**REQUIREMENT**.
Please copy out the entries until you have copied the line that contains "environment. *)", beginning with the first line.

**Source records**.
(* ===== verification/Connections.v ===== *)
(** * Connection manager (src/wangle/acceptor/ConnectionManager.{h,cpp},
      src/wangle/acceptor/ManagedConnection.{h,cpp})

    The list of managed connections with its two iterators, idle shedding, and
    the drain state machine of a graceful shutdown.

    [folly::CountedIntrusiveList] is not part of this repository: it is an
    interface ([IntrusiveList] and its laws) of which the list of the node
    addresses is an instance.  An iterator is the address of a node, or [None]
    for [end()].  Using an iterator whose node is not linked is undefined.

    The virtual methods of a connection are code of its subclass.  A
    connection is what its [isBusy] and [getIdleTime] report, and the calls
    back into the manager that it makes inside each method are a parameter
    [react] of the model.  The wheel timer and the event base are what is
    scheduled on them; the times at which they fire are chosen by the
    environment. *)
From Stdlib Require Import ZArith Lia SpecFloat.
From stdpp Require Import base numbers list gmap strings.
From S2P Require Import Prelude.
Open Scope cpp_scope.

Set Default Goal Selector "!".

(** ** The intrusive list *)

Class IntrusiveList (L : Type) : Type := {
  il_nil : L;
  il_elems : L -> list nat;            (* from begin() to end() *)
  il_push_front : nat -> L -> L;
  il_push_back : nat -> L -> L;
  il_erase : nat -> L -> L;            (* erase(iterator_to(c)) *)
  il_succ : nat -> L -> option nat     (* ++iterator_to(c) *)
}.

(** What boost documents; [il_erase] and [il_succ] are for linked nodes, and
    the pushes for nodes that are not linked. *)
Class IntrusiveListLaws (L : Type) `{!IntrusiveList L} : Prop := {
  il_elems_nil : il_elems (L:=L) il_nil = [];
  il_elems_push_front (c : nat) (l : L) :
    c ∉ il_elems l -> il_elems (il_push_front c l) = c :: il_elems l;
  il_elems_push_back (c : nat) (l : L) :
    c ∉ il_elems l -> il_elems (il_push_back c l) = il_elems l ++ [c];
  il_elems_erase (pre suf : list nat) (c : nat) (l : L) :
    c ∉ pre -> il_elems l = pre ++ c :: suf -> il_elems (il_erase c l) = pre ++ suf;
  il_succ_spec (pre suf : list nat) (c : nat) (l : L) :
    c ∉ pre -> il_elems l = pre ++ c :: suf -> il_succ c l = head suf
}.

(** The list of the addresses is such a list. *)
#[export] Instance list_IntrusiveList : IntrusiveList (list nat) := {|
  il_nil := [];
  il_elems l := l;
  il_push_front c l := c :: l;
  il_push_back c l := l ++ [c];
  il_erase c l := default l (eraseFirst c l);
  il_succ c l := succ l c
|}.

#[export] Instance list_IntrusiveListLaws : IntrusiveListLaws (list nat).
Proof.
  split; simpl; try done.
  - intros pre suf c l Hc ->. by rewrite eraseFirst_middle.
  - intros pre suf c l Hc ->. by apply succ_middle.
Qed.

(** ** Data *)

(** [ManagedConnection::DrainState] *)
Inductive DrainState : Type :=
| NOT_DRAINING
| SENT_NOTIFY_PENDING_SHUTDOWN
| SENT_CLOSE_WHEN_IDLE.
#[export] Instance DrainState_eq_dec : EqDecision DrainState.
Proof. solve_decision. Defined.

(** A connection: [state_] and [connectionManager_], and what the virtual
    methods [isBusy] and [getIdleTime] (in milliseconds) report. *)
Record Conn : Type := mkConn {
  state_ : DrainState;
  connectionManager_ : option nat;
  isBusy : bool;
  getIdleTime : Z
}.
Definition newConn : Conn := mkConn NOT_DRAINING None false 0.

(** [ConnectionManager::ShutdownState] and its underlying values. *)
Inductive ShutdownState : Type :=
| NONE
| NOTIFY_PENDING_SHUTDOWN
| NOTIFY_PENDING_SHUTDOWN_COMPLETE
| CLOSE_WHEN_IDLE
| CLOSE_WHEN_IDLE_COMPLETE.
#[export] Instance ShutdownState_eq_dec : EqDecision ShutdownState.
Proof. solve_decision. Defined.
Definition stateNum (st : ShutdownState) : nat :=
  match st with
  | NONE => 0
  | NOTIFY_PENDING_SHUTDOWN => 1
  | NOTIFY_PENDING_SHUTDOWN_COMPLETE => 2
  | CLOSE_WHEN_IDLE => 3
  | CLOSE_WHEN_IDLE_COMPLETE => 4
  end.

(** [ConnectionManager::DrainHelper]; the last two tell whether it is
    scheduled as a loop callback and as a timeout. *)
Record DrainHelper : Type := mkDrain {
  all_ : bool;
  pct_ : spec_float;
  shutdownState_ : ShutdownState;
  loopScheduled : bool;
  isScheduled : bool
}.

(** The virtual calls made by the manager, in order. *)
Inductive Call : Type :=
| NotifyPendingShutdown (c : nat)
| CloseWhenIdle (c : nat)
| DropConnection (c : nat)
| DumpConnectionState (c : nat)
| OnConnectionAdded
| OnConnectionRemoved
| OnEmpty
| OtherManagerRemoves (m c : nat).
#[export] Instance Call_eq_dec : EqDecision Call.
Proof. solve_decision. Defined.

(** The objects around the manager: the connections, the timeouts registered
    on the wheel timer, the functions passed to [EventBase::runInLoop] by
    [addConnection] (each for its connection), and the calls made. *)
Record Env : Type := mkEnv {
  objects : gmap nat Conn;
  connTimeouts_ : gmap nat Z;
  inLoop : list nat;
  calls : list Call
}.

Section manager.
Context {L : Type} `{!IntrusiveList L}.

(** [ConnectionManager]; [this_] is its own address. *)
Record Manager : Type := mkManager {
  this_ : nat;
  callback_ : bool;
  conns_ : L;
  drainIterator_ : option nat;
  idleIterator_ : option nat;
  notifyPendingShutdown_ : bool;
  timeout_ : Z;
  idleConnEarlyDropThreshold_ : Z
}.

Record CMState : Type := mkCMState {
  cm : Manager;
  drainHelper_ : DrainHelper;
  env : Env
}.

Definition SF1 : spec_float := S754_finite false (2 ^ 52)%positive (-52).

(** The constructor; [timeout / 2] of a duration truncates. *)
Definition newManager (this : nat) (timeout : Z) (callback : bool) (e : Env) : CMState :=
  mkCMState
    (mkManager this callback il_nil None None true timeout (Z.quot timeout 2))
    (mkDrain true SF1 NONE false false)
    e.

(** Assignments to one member. *)
Definition onManager (g : Manager -> Manager) (s : CMState) : CMState :=
  mkCMState (g (cm s)) (drainHelper_ s) (env s).
Definition onDrain (g : DrainHelper -> DrainHelper) (s : CMState) : CMState :=
  mkCMState (cm s) (g (drainHelper_ s)) (env s).
Definition onEnv (g : Env -> Env) (s : CMState) : CMState :=
  mkCMState (cm s) (drainHelper_ s) (g (env s)).

Definition setConns (l : L) (m : Manager) : Manager :=
  mkManager (this_ m) (callback_ m) l (drainIterator_ m) (idleIterator_ m)
    (notifyPendingShutdown_ m) (timeout_ m) (idleConnEarlyDropThreshold_ m).
Definition setDrainIterator (i : option nat) (m : Manager) : Manager :=
  mkManager (this_ m) (callback_ m) (conns_ m) i (idleIterator_ m)
    (notifyPendingShutdown_ m) (timeout_ m) (idleConnEarlyDropThreshold_ m).
Definition setIdleIterator (i : option nat) (m : Manager) : Manager :=
  mkManager (this_ m) (callback_ m) (conns_ m) (drainIterator_ m) i
    (notifyPendingShutdown_ m) (timeout_ m) (idleConnEarlyDropThreshold_ m).
Definition setNotifyPending (b : bool) (m : Manager) : Manager :=
  mkManager (this_ m) (callback_ m) (conns_ m) (drainIterator_ m) (idleIterator_ m)
    b (timeout_ m) (idleConnEarlyDropThreshold_ m).
Definition setThreshold (t : Z) (m : Manager) : Manager :=
  mkManager (this_ m) (callback_ m) (conns_ m) (drainIterator_ m) (idleIterator_ m)
    (notifyPendingShutdown_ m) (timeout_ m) t.

Definition setAll (b : bool) (p : spec_float) (d : DrainHelper) : DrainHelper :=
  mkDrain b p (shutdownState_ d) (loopScheduled d) (isScheduled d).
Definition setState (st : ShutdownState) (d : DrainHelper) : DrainHelper :=
  mkDrain (all_ d) (pct_ d) st (loopScheduled d) (isScheduled d).
Definition setLoop (b : bool) (d : DrainHelper) : DrainHelper :=
  mkDrain (all_ d) (pct_ d) (shutdownState_ d) b (isScheduled d).
Definition setTimer (b : bool) (d : DrainHelper) : DrainHelper :=
  mkDrain (all_ d) (pct_ d) (shutdownState_ d) (loopScheduled d) b.

Definition conn (s : CMState) (c : nat) : Conn := default newConn (objects (env s) !! c).
Definition setConn (c : nat) (x : Conn) (e : Env) : Env :=
  mkEnv (<[c := x]> (objects e)) (connTimeouts_ e) (inLoop e) (calls e).
Definition setTimeouts (t : gmap nat Z) (e : Env) : Env :=
  mkEnv (objects e) t (inLoop e) (calls e).
Definition setInLoop (l : list nat) (e : Env) : Env :=
  mkEnv (objects e) (connTimeouts_ e) l (calls e).
Definition logCall (k : Call) : M CMState unit :=
  modify (onEnv (fun e => mkEnv (objects e) (connTimeouts_ e) (inLoop e) (calls e ++ [k]))).

Definition elems (s : CMState) : list nat := il_elems (conns_ (cm s)).
Definition setConnectionManager (c : nat) (m : option nat) : M CMState unit :=
  modify (fun s => let x := conn s c in
    onEnv (setConn c (mkConn (state_ x) m (isBusy x) (getIdleTime x))) s).
Definition setDrainState (c : nat) (st : DrainState) : M CMState unit :=
  modify (fun s => let x := conn s c in
    onEnv (setConn c (mkConn st (connectionManager_ x) (isBusy x) (getIdleTime x))) s).

(** [listHook_.is_linked()]: linked into this list, or into that of the other
    manager the connection belongs to. *)
Definition is_linked (s : CMState) (c : nat) : bool :=
  bool_decide (c ∈ elems s) ||
  match connectionManager_ (conn s c) with
  | Some m => negb (bool_decide (m = this_ (cm s)))
  | None => false
  end.

(** ** Iterators and list operations *)

(** [conns_.begin()], [++it] and [--it] *)
Definition begin (s : CMState) : option nat := head (elems s).
Definition next (it : option nat) : M CMState (option nat) :=
  let! s := get in
  match it with
  | Some c => if bool_decide (c ∈ elems s) then ret (il_succ c (conns_ (cm s)))
              else raise (Undefined "++ of an iterator that is not linked")
  | None => raise (Undefined "++ of end()")
  end.
(** [--it] of [end()], the only one the code moves backwards. *)
Definition prevOfEnd : M CMState (option nat) :=
  let! s := get in
  match last (elems s) with
  | Some c => ret (Some c)
  | None => raise (Undefined "-- of begin()")
  end.

Definition erase (c : nat) : M CMState unit :=
  let! s := get in
  if bool_decide (c ∈ elems s)
  then modify (onManager (setConns (il_erase c (conns_ (cm s)))))
  else raise (Undefined "erase of a node that is not linked").
(** A SafeLink hook asserts that the node is not in a list. *)
Definition push_front (c : nat) : M CMState unit :=
  let! s := get in
  if is_linked s c then raise (Undefined "push of a linked node")
  else modify (onManager (setConns (il_push_front c (conns_ (cm s))))).
Definition push_back (c : nat) : M CMState unit :=
  let! s := get in
  if is_linked s c then raise (Undefined "push of a linked node")
  else modify (onManager (setConns (il_push_back c (conns_ (cm s))))).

**ANSWER**.
(* ===== verification/Connections.v ===== *)
(** * Connection manager (src/wangle/acceptor/ConnectionManager.{h,cpp},
      src/wangle/acceptor/ManagedConnection.{h,cpp})

    The list of managed connections with its two iterators, idle shedding, and
    the drain state machine of a graceful shutdown.

    [folly::CountedIntrusiveList] is not part of this repository: it is an
    interface ([IntrusiveList] and its laws) of which the list of the node
    addresses is an instance.  An iterator is the address of a node, or [None]
    for [end()].  Using an iterator whose node is not linked is undefined.

    The virtual methods of a connection are code of its subclass.  A
    connection is what its [isBusy] and [getIdleTime] report, and the calls
    back into the manager that it makes inside each method are a parameter
    [react] of the model.  The wheel timer and the event base are what is
    scheduled on them; the times at which they fire are chosen by the
    environment. *)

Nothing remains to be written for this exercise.